Neville Magazine. Posted on diciembre 18, 2012 by Nevillescu (por Pablo Batalla Cueto)
La convulsa historia de amor de Max Costa y Mercedes Inzunza dura cuarenta años; sin embargo, unidos, sus tres fugacísimos choques de trenes a lo largo de esos cuatro decenios no sumarían más de un par de semanas. Así son siempre, al menos literariamente hablando, las más hermosas historias de amor: flores de un día, o deslumbrantes cometas que atraviesan el firmamento y refulgen allá arriba apenas unos segundos, antes de que su luz irreal se extinga durante otro par o tres de milenios. Planetas que logran alinearse durante un suspiro cósmico, antes de verse arrastrados en direcciones contrarias por la inercia irresistible de sus propias órbitas. Amaneceres que lo son siendo ya crepúsculos. Respirar, a la vez, la luz y la ceniza.
Historias como la de aquella anciana que seguía durmiéndose cada noche contemplando, melancólica, la fotografía del brigadista checoslovaco que no fue el padre de sus hijos. Rick Blaine e Ilsa Laszlo en París. Francesca Johnson y Robert Kincaid en Madison County. Laura Jesson y Alec Harvey en la estación de Milford. Edenes al alcance de la mano, encerrados tras un muro de realidad, deber y costumbre cuyo cemento quisiera ser embellecido con la mano de pintura de una de esas tristezas elegantes que dan sentido a una vida. Nostalgia de lo que jamás sucedió. «Qué hubiera sido si» o «Qué andarás haciendo ahora», preguntarse para los adentros escrutando un punto indefinido más allá de la ventana, mientras dos o tres churumbeles ruidosos corretean por el salón y, en el sofá, un hombre gordo ve fútbol en la tele o una mujer vulgar cose calceta. El tango de la Guardia Vieja es una de esas historias.

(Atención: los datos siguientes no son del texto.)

(** The votes the catalogue of producers returns, in the order in which
    [collectVotes] calls them. *)
Definition produced (toFixed : float -> nat -> string)
    (indicators : IndicatorValues.t)
    (psychology : PsychologyAnalysis.t) (lastClose : float) : list Vote.t :=
  at_most_one (SignalEngine.voteFromEMACross indicators "ema5" "ema21" lastClose "ema_cross_5_21") ++
  at_most_one (SignalEngine.voteFromEMACross indicators "ema9" "ema21" lastClose "ema_cross_9_21") ++
  at_most_one (SignalEngine.voteFromEMACross indicators "ema12" "ema50" lastClose "ema_cross_12_50") ++
  at_most_one (SignalEngine.voteFromSMATrend indicators "sma20" lastClose "sma_trend_20") ++
  at_most_one (SignalEngine.voteFromSMATrend indicators "sma50" lastClose "sma_trend_50") ++
  at_most_one (SignalEngine.voteFromSMATrend indicators "sma200" lastClose "sma_trend_200") ++
  SignalEngine.voteFromMACD indicators ++
  SignalEngine.voteFromRSI toFixed indicators ++
  SignalEngine.voteFromStochastic indicators ++
  SignalEngine.voteFromBollinger indicators lastClose ++
  at_most_one (SignalEngine.voteFromSuperTrend indicators) ++
  at_most_one (SignalEngine.voteFromPSAR indicators lastClose) ++
  at_most_one (SignalEngine.voteFromADX toFixed indicators) ++
  at_most_one (SignalEngine.voteFromCCI toFixed indicators) ++
  at_most_one (SignalEngine.voteFromWilliamsR indicators) ++
  at_most_one (SignalEngine.voteFromHullMA indicators lastClose) ++
  at_most_one (SignalEngine.voteFromMeanReversion toFixed indicators) ++
  SignalEngine.voteFromPsychology psychology.

(** Whether a produced vote is kept, and the vote it becomes. *)
Definition kept (enabledIndicators : option (list string)) (v : Vote.t)
    : bool :=
  Config.isIndicatorEnabled (Vote.indicator v) enabledIndicators.

Definition weighted (customWeights : option (gmap string float)) (v : Vote.t)
    : Vote.t :=
  Vote.scale v (Config.getIndicatorWeight (Vote.indicator v) customWeights).

(** A vote named [name] is kept when [name] is in the whitelist, if there is
    one; otherwise when the built-in table enables it (a name the table does
    not list is enabled). *)
Definition allowed (enabledIndicators : option (list string)) (name : string)
    : bool :=
  match enabledIndicators with
  | Some whitelist => bool_decide (name ∈ whitelist)
  | None =>
      match Config.find_weight name with
      | Some entry => Config.enabled entry
      | None => true
      end
  end.

(** The multiplier of a vote named [name]: the custom weight when there is
    one, else the weight of the built-in table (1 for a name the table does
    not list). *)
Definition multiplier (customWeights : option (gmap string float))
    (name : string) : float :=
  match customWeights ≫= (fun weights => weights !! name) with
  | Some w => w
  | None =>
      match Config.find_weight name with
      | Some entry => Config.weight entry
      | None => 1%float
      end
  end.
Lemma GET_ACTION_range (c i : Z) : 0 <= GET_ACTION c i < 16.
Proof.
  unfold GET_ACTION, BITS_PER_ACTION.
  change (Z.shiftl 1 4 - 1) with (Z.ones 4).
  rewrite Z.land_ones by lia.
  apply Z.mod_pos_bound. reflexivity.
Qed.

Example get_next_comb_empty : get_next_comb 1 0 = Some 1.
Proof. reflexivity. Qed.

Example get_next_comb_wrap : get_next_comb 2 5 = Some 0x12.
Proof. reflexivity. Qed.

(** ** Decidable counterparts *)

Lemma memZ_In (a : Z) (l : list Z) : memZ a l = true <-> In a l.
Proof.
  unfold memZ. rewrite existsb_exists. split.
  - intros [x [Hx Heq]]. apply Z.eqb_eq in Heq. now subst.
  - intros H. exists a. split; [assumption | apply Z.eqb_refl].
Qed.

Lemma memZ_not_In (a : Z) (l : list Z) : memZ a l = false <-> ~ In a l.
Proof.
  rewrite <- memZ_In. destruct (memZ a l); split; congruence.
Qed.

Lemma nodupb_NoDup (l : list Z) : nodupb l = true <-> NoDup l.
Proof.
  induction l as [|a l IH]; simpl.
  - split; [constructor | reflexivity].
  - rewrite andb_true_iff, negb_true_iff, memZ_not_In, IH. split.
    + intros [H1 H2]. now constructor.
    + intros H. inversion H; subst. now split.
Qed.

Lemma valid_sequenceb_spec (s : list Z) :
  valid_sequenceb s = true <-> valid_sequence s.
Proof.
  unfold valid_sequenceb, valid_sequence.
  rewrite !andb_true_iff, !Nat.leb_le, nodupb_NoDup, forallb_forall, Forall_forall.
  split.
  - intros [[[H1 H2] H3] H4]. repeat split; try assumption;
      apply H4 in H; apply andb_true_iff in H; destruct H; lia.
  - intros [[H1 H2] [H3 H4]]. repeat split; try assumption.
    intros a Ha. apply H4 in Ha. apply andb_true_iff. split; lia.
Qed.

Lemma list_eqb_eq (l1 l2 : list Z) : list_eqb l1 l2 = true <-> l1 = l2.
Proof.
  unfold list_eqb. revert l2.
  induction l1 as [|a l1 IH]; intros [|b l2]; simpl; try (split; congruence).
  specialize (IH l2). split.
    + intros H. apply andb_true_iff in H. destruct H as [H1 H2].
      apply andb_true_iff in H2. destruct H2 as [H2 H3].
      apply Z.eqb_eq in H2. subst b. f_equal. apply IH.
      now rewrite H1, H3.
    + intros H. inversion H; subst. rewrite Z.eqb_refl. simpl.
      apply IH. reflexivity.
Qed.

Lemma nodup_listsb_NoDup (ll : list (list Z)) :
  nodup_listsb ll = true -> NoDup ll.
Proof.
  induction ll as [|l ll IH]; simpl; intros H; constructor.
  - apply andb_true_iff in H. destruct H as [H _].
    apply negb_true_iff in H. intros Hin.
    assert (existsb (list_eqb l) ll = true) as E; [|congruence].
    apply existsb_exists. exists l. split; [assumption | now apply list_eqb_eq].
  - apply andb_true_iff in H. now apply IH.
Qed.

Lemma lists_of_length_complete (alphabet : list Z) (l : list Z) :
  Forall (fun a => In a alphabet) l ->
  In l (lists_of_length alphabet (length l)).
Proof.
  induction 1 as [|a l Ha _ IH]; simpl.
  - now left.
  - apply in_flat_map. exists l. split; [assumption|].
    exact (in_map (fun b => b :: l) alphabet a Ha).
Qed.

(** ** [has_dup] decides whether an action occurs twice *)

Lemma land_bit (m a : Z) :
  0 <= a -> (Z.land m (Z.shiftl 1 a) =? 0) = negb (Z.testbit m a).
Proof.
  intros Ha. rewrite Z.shiftl_1_l.
  destruct (Z.testbit m a) eqn:E; simpl.
  - apply Z.eqb_neq. intros H.
    assert (Z.testbit (Z.land m (2 ^ a)) a = true) as T.
    { rewrite Z.land_spec, E, Z.pow2_bits_true by lia. reflexivity. }
    rewrite H, Z.bits_0 in T. discriminate.
  - apply Z.eqb_eq. apply Z.bits_inj'. intros n Hn.
    rewrite Z.land_spec, Z.bits_0, Z.pow2_bits_eqb by lia.
    destruct (Z.eqb_spec a n) as [->|]; [rewrite E; reflexivity | apply andb_false_r].
Qed.

Lemma lor_bit (m a b : Z) :
  0 <= a -> 0 <= b ->
  Z.testbit (Z.lor m (Z.shiftl 1 a)) b = (b =? a) || Z.testbit m b.
Proof.
  intros Ha Hb.
  rewrite Z.shiftl_1_l, Z.lor_spec, Z.pow2_bits_eqb, Z.eqb_sym by lia.
  apply orb_comm.
Qed.

Lemma fresh_scan_spec (l seen : list Z) :
  fresh_scan seen l = true <-> NoDup l /\ (forall a, In a l -> ~ In a seen).
Proof.
  revert seen. induction l as [|a l IH]; intros seen; simpl.
  - split; [intros _; split; [constructor | tauto] | reflexivity].
  - rewrite andb_true_iff, negb_true_iff, memZ_not_In, IH. split.
    + intros [H1 [H2 H3]]. split.
      * constructor; [|assumption]. intros Hin. apply (H3 a Hin). now left.
      * intros b [<-|Hb]; [assumption|]. intros Hs. apply (H3 b Hb). now right.
    + intros [H1 H2]. inversion H1; subst. repeat split.
      * apply H2. now left.
      * assumption.
      * intros b Hb [<-|Hs]; [contradiction|]. apply (H2 b); [now right | assumption].
Qed.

Los escenarios escogidos para acoger las idas y venidas de Max y Mecha contribuyen a que el cañonazo de nostalgia ajena sea dos veces rotundo. Buenos Aires, 1928. Niza, 1937. El mundo en el que Max y Mecha se acometen es un mundo que ya no existe, barrido por el tornado de la segunda guerra mundial. Los propios Max y Mecha han muerto hace ya décadas. Hay un rabioso tempus fugit agazapado en el interior de cada bote salvavidas del transatlántico Cap Polonio, un ubi sunt en cada pitillera de carey, un collige virgo rosas en cada adoquín del Paseo de los Ingleses, un aura aetas en cada ficha del casino de Montecarlo y un paradise lost vibrando en cada nota de cada tango. El decorado es un personaje más en El tango de la Guardia Vieja, tal vez el más importante y con toda seguridad el mejor de todos, por más que los dos principales, fascinantes, complejos, trufados de matices, opongan una competencia feroz.
Hay un tercer escenario: Sorrento, 1966. Allí, las luces de la Europa de Entreguerras ya se han apagado casi por completo y los dos amantes se dan de bruces, sexagenarios ya, por última vez, transcurridos treinta años desde la anterior. El tango de la Guardia Vieja es también una amarga reflexión sobre la vejez y la decadencia humanas.
Aderezando el conjunto, no falta el puñado habitual de filias y fobias perezrevertianas: el ajedrez, el espionaje, el héroe cansado, España como enfermedad incurable («lugar triste, rencoroso y con olor a sacristía, gobernado por estraperlistas y gentuza mediocre, paraíso de la envidia, la barbarie y la vileza»). También hay alguna novedad insólita, como las escenas de sexo no convencional que don Arturo, primerizo en tales zarandajas, solventa con elegancia.
Hasta aquí el apartado de «lo bueno». Lo malo, dar la vuelta a la esquina de la última página, cerrar el libro empapado aún de su magia, levantarse de la cama aquejado de una cierta punzada de orfandad, mirar por la ventana y toparse al otro lado no la cerúlea luminosidad de la bahía de Nápoles, sino una muralla anochecida de horrorosos despropósitos arquitectónicos de quince plantas, cortesía del desarrollismo franquista. Darse cuenta de que la vida es devastadoramente gris fuera del angosto refugio de la buena literatura.